DALL-E Mini – Generate images from a text prompt (opens in new tab)

(app.baseten.co)

52 pointstuhins3y ago22 comments

22 comments

Wow, this author is very dishonest as it does not mention any of the people who created this project in the first place. I was one of the people who worked in this project.

This was spearheaded by Boris Dayma, now at Weights and Biases.

This is an Open Source project with all code and methods in public.

See either GitHub (https://github.com/borisdayma/dalle-mini) or the hosted space in Hugging Face Hub (https://huggingface.co/spaces/dalle-mini/dalle-mini) or the project report (https://wandb.ai/dalle-mini/dalle-mini/reports/DALL-E-mini-G...).

This project was also covered in the NYT article on Dalle2 by Cade Metz.

The author gives no credits at all. That is apalling.

(Also, the one hosted in the HF Hub gives you better results)

I just realized that this person is either using our model (some point in the past) and not giving us due credit, or they trained a new model and the name just happens to match.

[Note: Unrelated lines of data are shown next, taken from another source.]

Lemma split_segments_plain s : Forall plain_name (split_segments s).
Proof.
  apply Forall_forall. intros x [Hx Hb]%list_elem_of_In%filter_In. apply andb_true_iff in Hb as [Hne%negb_true_iff Hdot%negb_true_iff].
  split; [by intros ->|]. split; [by intros ->|]. apply Forall_forall. intros c Hc.
  unfold split_separators in Hx. apply list_elem_of_In in Hx. split.
  - pose proof (split_pieces_no_sep (#c"/") (map (fun c => if N.eqb c (#c"\") then #c"/" else c) s)) as Hp. rewrite Forall_forall in Hp.
    specialize (Hp x Hx). rewrite Forall_forall in Hp. by apply Hp.
  - assert (Hin : c ∈ map (fun c => if N.eqb c (#c"\") then #c"/" else c) s).
    { rewrite <- (join_split (#c"/") (map _ s)). clear -Hx Hc. induction (split _ _) as [|y l IH]; [by apply elem_of_nil in Hx|].
      apply elem_of_cons in Hx as [->|Hx]; destruct l; cbn [join]; [done|by apply elem_of_app; left|by apply elem_of_nil in Hx|].
      apply elem_of_app; right. apply elem_of_app; right. by apply IH. }
    apply list_elem_of_In, in_map_iff in Hin as (c0 & <- & _). by destruct (N.eqb_spec c0 (#c"\")).
Qed.

Lemma split_segments_join l : Forall plain_name l -> split_segments (join (#"/") l) = l.
Proof.
  intros Hl. unfold split_segments, split_separators.
  assert (map (fun c => if N.eqb c (#c"\") then #c"/" else c) (join (#"/") l) = join (#"/") l) as ->.
  { rewrite <- (map_id (join _ l)) at 2. apply map_ext_in. intros c Hc%list_elem_of_In.
    assert (c <> #c"\") as Hn; [|by apply N.eqb_neq in Hn; rewrite Hn].
    clear -Hl Hc. induction Hl as [|x l (_ & _ & Hx) Hl IH]; [by apply elem_of_nil in Hc|]. rewrite Forall_forall in Hx.
    destruct l; cbn [join] in *; [by apply Hx|]. apply elem_of_app in Hc as [Hc|[Hc|Hc]%elem_of_app]; [by apply Hx| |by apply IH].
    by apply list_elem_of_singleton in Hc as ->. }
  destruct (decide (l = [])) as [->|Hne]; [done|]. rewrite split_join; [|done|].
  - clear Hne. induction Hl as [|x l (Hx & Hd & _) Hl IH]; [done|]. cbn [List.filter]. rewrite IH.
    destruct x; [done|]. cbn [is_empty negb andb]. destruct (str_eqb _ _) eqn:E; [by apply str_eqb_eq in E|done].
  - eapply Forall_impl; [exact Hl|]. intros x (_ & _ & Hx). eapply Forall_impl; [exact Hx|]. by intros c [].
Qed.

Lemma join_plain_nil l : Forall plain_name l -> is_empty (join (#"/") l) = is_empty l.
Proof. destruct 1 as [|x [|y l] (Hx & _)]; [done|by destruct x|]. cbn [join]. by destruct x. Qed.

Lemma split_app sep a b : split sep (a ++ sep :: b) = split sep a ++ split sep b.
Proof.
  induction a as [|c a IH]; cbn [app split]; [by rewrite N.eqb_refl|]. destruct (N.eqb c sep); [by rewrite IH|].
  rewrite IH. pose proof (split_nonnil sep a). by destruct (split sep a).
Qed.

Lemma split_segments_app a b : split_segments (a ++ #"/" ++ b) = split_segments a ++ split_segments b.
Proof. unfold split_segments, split_separators. rewrite !map_app. change (map _ (#"/")) with [ #c"/" ]. cbn [app]. by rewrite split_app, List.filter_app. Qed.

Lemma split_segments_extend p n : split_segments (extend p n) = split_segments p ++ split_segments n.
Proof. unfold extend. destruct p as [|c p]; [done|]. cbn [is_empty]. apply split_segments_app. Qed.

Lemma split_segments_walked names p : split_segments (fold_left extend names p) = split_segments p ++ flat_map split_segments names.
Proof.
  revert p. induction names as [|n names IH]; intros p; cbn [fold_left flat_map]; [by rewrite app_nil_r|].
  by rewrite IH, split_segments_extend, app_assoc.
Qed.

(** The segments of the key of a file below the root of a fragment. *)
Lemma key_segments anchor names : Forall plain_name anchor ->
  split_segments (let rel := fold_left extend names [] in if is_empty (join (#"/") anchor) then rel else join (#"/") anchor ++ #"/" ++ rel)
  = anchor ++ flat_map split_segments names.
Proof.
  intros Ha. cbv zeta. rewrite join_plain_nil by done. pose proof (split_segments_walked names []) as E. destruct anchor as [|x anchor]; [exact E|].
  cbn [is_empty]. by rewrite split_segments_app, split_segments_join, E.
Qed.

Lemma flat_split_all_plain names : Forall plain_name (flat_map split_segments names).
Proof. induction names; [constructor|]. cbn [flat_map]. apply Forall_app. split; [apply split_segments_plain|done]. Qed.

Lemma flat_split_plain l : Forall plain_name l -> flat_map split_segments l = l.
Proof. induction 1 as [|x l Hx Hl IH]; [done|]. cbn [flat_map]. rewrite IH. pose proof (split_segments_join [x]) as E. cbn [join] in E. rewrite E by by constructor. done. Qed.

(** ** Fragments *)

Lemma anchor_plain base norm : Forall plain_name base -> Forall plain_name (anchor_segments base norm).
Proof.
  intros Hb. unfold anchor_segments, split_glob_root. cbn [prefix].
  assert (Forall plain_name (take (count_while (fun s => negb (is_wild s)) (split_segments norm)) (split_segments norm))) by (apply Forall_take, split_segments_plain).
  destruct (starts_with_char _ _); [done|by apply Forall_app].
Qed.

(** What a fragment matches is below its root, at the depth of its tail. *)
Lemma anchored_covers base norm segs : Forall plain_name base -> Forall plain_name segs ->
  Pattern_matches (anchored base norm) (join (#"/") (anchor_segments base norm ++ segs)) = true ->
  match tail_depth (split_glob_root norm) with Some d => length segs = d | None => True end.
Proof.
  intros Hb Hn Hm. pose proof (anchor_plain base norm Hb) as Ha.
  assert (exists pre, Pattern_matches (with_literal_prefix pre norm) (join (#"/") (anchor_segments base norm ++ segs)) = true
    /\ flat_map split_segments pre ++ prefix (split_glob_root norm) = anchor_segments base norm) as (pre & Hp & Epre).
  { unfold anchored, anchor_segments in *. destruct (starts_with_char _ _); [by exists []|]. exists base. split; [done|]. by rewrite flat_split_plain. }
  apply glob_root_covers in Hp as (rest & E & Hd). rewrite split_segments_join, app_assoc, Epre in E by (by apply Forall_app).
  by apply app_inv_head in E as ->.
Qed.

(** What is matched, selected and listed depends on the segments only. *)
Lemma same_segments_exact inc excludes a b : split_segments a = split_segments b -> exact inc excludes a = exact inc excludes b.
Proof.
  intros E. unfold exact, selected_both_ways. cbn [fst].
  assert (Hm : forall p, Pattern_matches p a = Pattern_matches p b) by (intros p; unfold Pattern_matches; by rewrite E).
  rewrite Hm. do 2 f_equal. induction excludes as [|e es IH]; cbn [existsb]; [done|]. by rewrite Hm, IH.
Qed.

Section resolver.
Context `{Disk}.

(** The fragment matches the key and no exclude does. *)
Definition selects (req : GlobRequest) (norm key : str) : bool := exact (anchored (base_segments req) norm) (exclude_patterns req) key.

(** The path that is listed for the file [names] below [anchor].  The code splits
    its keys at backslashes as well, so a name of the disk may be several
    segments; a name without a backslash is one, and is listed as it is. *)
Definition listed (anchor names : list str) : str := join (#"/") (anchor ++ flat_map split_segments names).

Lemma listed_plain anchor names : Forall plain_name names -> listed anchor names = join (#"/") (anchor ++ names).
Proof. intros Hn. unfold listed. by rewrite flat_split_plain. Qed.

(** A name that is not made of backslashes and of dots between them. *)
Definition named (n : str) : Prop := split_segments n <> [].

(** What the resolver promises for one fragment. *)
Definition fragment_answer (req : GlobRequest) (frag : str) (part : list OsPath) : Prop :=
  let norm := slashes frag in
  let anchor := anchor_segments (base_segments req) norm in
  if is_glob (anchored (base_segments req) norm) then
    exists keys, part = map (fun key => Path_join [SLASH] (encode_utf8 key)) keys
      /\ StronglySorted (fun a b => ordinal_ignore_case a b <> Gt) keys
      /\ (forall key, key ∈ keys -> exists names, Below (abs_from_segments anchor) names /\ key = listed anchor names /\ selects req norm key = true)
      /\ (forall names, Below (abs_from_segments anchor) names -> Forall named names -> selects req norm (listed anchor names) = true ->
           listed anchor names ∈ keys)
  else part = if existsb (fun e => Pattern_matches e (join (#"/") anchor)) (exclude_patterns req) then []
              else [Path_join (base_dir req) (encode_utf8 norm)].

Lemma named_length names : Forall named names -> length names <= length (flat_map split_segments names).
Proof.
  induction 1 as [|n names Hn _ IH]; [done|]. cbn [flat_map]. rewrite length_app. cbn [length].
  assert (split_segments n <> []) by done. destruct (split_segments n); [done|]. cbn [length]. lia.
Qed.

Lemma resolve_fragment_exact req frag part : resolve_fragment req frag = Ok part -> fragment_answer req frag part.
Proof.
  unfold resolve_fragment, fragment_answer. cbv zeta. set (norm := slashes frag). set (anchor := anchor_segments _ norm). set (pat := anchored _ norm).
  pose proof (split_segments_plain (slashes (from_utf8_lossy (base_dir req)))) as Hb. fold (base_segments req) in Hb.
  pose proof (anchor_plain _ norm Hb) as Ha. fold anchor in Ha.
  assert (Hkey : forall names, split_segments (listed anchor names) = anchor ++ flat_map split_segments names).
  { intros names. apply split_segments_join, Forall_app. split; [done|apply flat_split_all_plain]. }
  pose proof (key_segments anchor) as Hseg. cbv zeta in Hseg.
  destruct (is_glob pat).
  - intros (files & Hw & (selected & (_ & parts & -> & Hsel)%select_exact & [= <-])%rbind_ok)%rbind_ok.
    apply Forall2_cons_inv_l in Hsel as (keys & ? & (Hperm & Hsort) & ->%Forall2_nil_inv_l & ->). cbn [concat]. rewrite app_nil_r.
    exists keys. split; [done|]. split; [done|]. pose proof (walk_exact _ _ _ _ _ _ Hw) as Hf. split.
    + intros key. rewrite Hperm, list_elem_of_In, in_map_iff.
      intros (k & <- & [(rel & <- & Hrel%list_elem_of_In%Hf)%in_map_iff Hex]%filter_In). destruct Hrel as (names & Hbel & _ & ->).
      exists names. unfold normal. rewrite Hseg by done. fold (listed anchor names). split_and!; [done|done|].
      unfold selects. etrans; [apply same_segments_exact|exact Hex]. cbv beta. by rewrite Hkey, Hseg.
    + intros names Hbel Hnamed Hs. rewrite Hperm, list_elem_of_In, in_map_iff.
      eexists. split; [|apply filter_In; split; [apply in_map_iff; exists (fold_left extend names []); split; [reflexivity|]|]].
      * unfold normal. by rewrite Hseg.
      * apply list_elem_of_In, Hf. exists names. split; [done|]. split; [|done]. pose proof (named_length _ Hnamed) as Hlen.
        unfold selects, exact, selected_both_ways in Hs. cbn [fst] in Hs. apply andb_true_iff in Hs as [Hm _].
        pose proof (anchored_covers _ _ _ Hb (flat_split_all_plain names) Hm) as Hd. destruct (tail_depth _) as [d|]; [right; simpl; lia|by left].
      * unfold selects in Hs. etrans; [apply same_segments_exact|exact Hs]. cbv beta. by rewrite Hkey, Hseg.
  - intros (b & Hs & [= <-])%rbind_ok. unfold survives_excludes in Hs. destruct (negb (eqb _ _)); [done|]. injection Hs as <-. by destruct (existsb _ _).
Qed.

Lemma resolve_loop_ok req frags out out' :
  resolve_loop req frags out = Ok out' <-> exists parts, out' = out ++ concat parts /\ Forall2 (fun frag part => resolve_fragment req frag = Ok part) frags parts.
Proof.
  revert out. induction frags as [|frag frags IH]; intros out; cbn [resolve_loop].
  - split; [intros [= <-]; exists []; by rewrite app_nil_r|]. intros (parts & -> & ->%Forall2_nil_inv_l). by rewrite app_nil_r.
  - rewrite rbind_ok. split.
    + intros (part & Hf & (parts & -> & Hp)%IH). exists (part :: parts). cbn [concat]. rewrite app_assoc. by split; [|constructor].
    + intros (parts & -> & (part & ps & Hf & Hp & ->)%Forall2_cons_inv_l). exists part. split; [done|]. apply IH. exists ps. cbn [concat]. by rewrite app_assoc.
Qed.
End resolver.

(** ** Theorems *)

(** C32: An answer of the resolver is exactly the files that match.  When it commits a
    list, the list is, fragment by fragment in document order: for a literal, its
    path unless an exclude matches it; for a wildcard, in MSBuild's order, the files
    below the fixed root of the fragment, at whatever depth and through whatever
    links, whose path the fragment matches and no exclude does.  A backslash in a
    file name is read as a separator, in the match and in the path that is listed.
    No match is missed because of the depth at which the walk stops, unless a name
    on the way to it is made of backslashes and dots ([named]). *)
Theorem resolve_exact `{Disk} req out : resolve req = Ok out ->
  exists parts, out = concat parts /\ Forall2 (fragment_answer req) (fragments (include req)) parts.
Proof.
  intros (parts & -> & Hf)%resolve_loop_ok. exists parts. split; [done|]. eapply Forall2_impl; [exact Hf|]. intros frag part. by apply resolve_fragment_exact.
Qed.

(** C33: The answer does not depend on the order in which directories are listed: on
    any disk with the same files the resolver commits the same list. *)
Theorem resolve_order d d' req out : same_files d d' -> @resolve d req = Ok out -> @resolve d' req = Ok out.
Proof.
  intros Hs (parts & -> & Hf)%resolve_loop_ok. apply resolve_loop_ok. exists parts. split; [done|]. eapply Forall2_impl; [exact Hf|]. clear Hf. intros frag part.
  unfold resolve_fragment. cbv zeta. destruct (is_glob _); [|done]. unfold enumerate_files. pose proof Hs as (_ & _ & Hc). rewrite Hc.
  intros (files & (files' & Hw & Hperm)%(walk_order d d' _ _ _ _ _ _ Hs) & (selected & Hsel & [= <-])%rbind_ok)%rbind_ok.
  apply rbind_ok. exists files'. split; [done|]. apply rbind_ok. exists selected. split; [|done]. eapply select_order; [|exact Hsel]. by apply Permutation_map.
Qed.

In the latter case, please ignore my rant and use my links as a reference to another project than the claim that this prpject is our project.

smcleod3y ago

This one seems really poor compared to the other minis I've tried. Mostly unrecognisable, blurred shapes

roseway43y ago

It’s likely the site is using the smaller “toy” model configured as default with the DALL-E mini code base. The larger “mega” model, used by the official demo, is far superior but requires significant GPU memory.

Unfortunately, despite the model authors adding a significant number of GPUs to the official demo, it has been hugged to death following recent Guardian, NYT, and other coverage.

nsonha3y ago

which ones have you tried?

blarneystone3y ago

I've seen this link passed around a lot (usually it reaches traffic limits) https://huggingface.co/spaces/dalle-mini/dalle-mini

smcleod3y ago

Yeah this one seemed to do a better job

wbraun3y ago

Are there different variants of DALL-E Mini? Running prompts through both this version and the one hosted on huggingface gives noticeably different results. The one on huggingface seems to give more accurate responses.

longtimelistnr3y ago

Yes there is a few different model variations is what I’ve heard

masswerk3y ago

Interesting results: I tried "a train entering a station" and "a train in the countryside". Both images showed a track with rails and some kind of distortion (somewhat reminiscent of speed, more so the first one), but no train, omitting the subject in favour of circumstances.

So, a touch of Rain, Speed and Steam?

So I tried "a train speeding in rain" and got a somewhat car-like out of the window view on a rainy landscape, with a hint of rails somewhat mangled into what looked more like a road for automobiles to me. — However, no Turner… ;-)

scottlawson3y ago

I tried

a green bowl a green bowl with an apple a green bowl with an apple inside a banana in a bowl

the only one that seemed correct was "a green bowl", all of the others were very different.

jerpint3y ago

How is this different from dall-e mini on huggingface?

clowd3y ago

That one errors out with "Too much traffic" and this one doesn't.

acherion3y ago

It may error out heaps of times, but requests that do make it through actually seem to come back with images that have considered more than just one or two words from the request.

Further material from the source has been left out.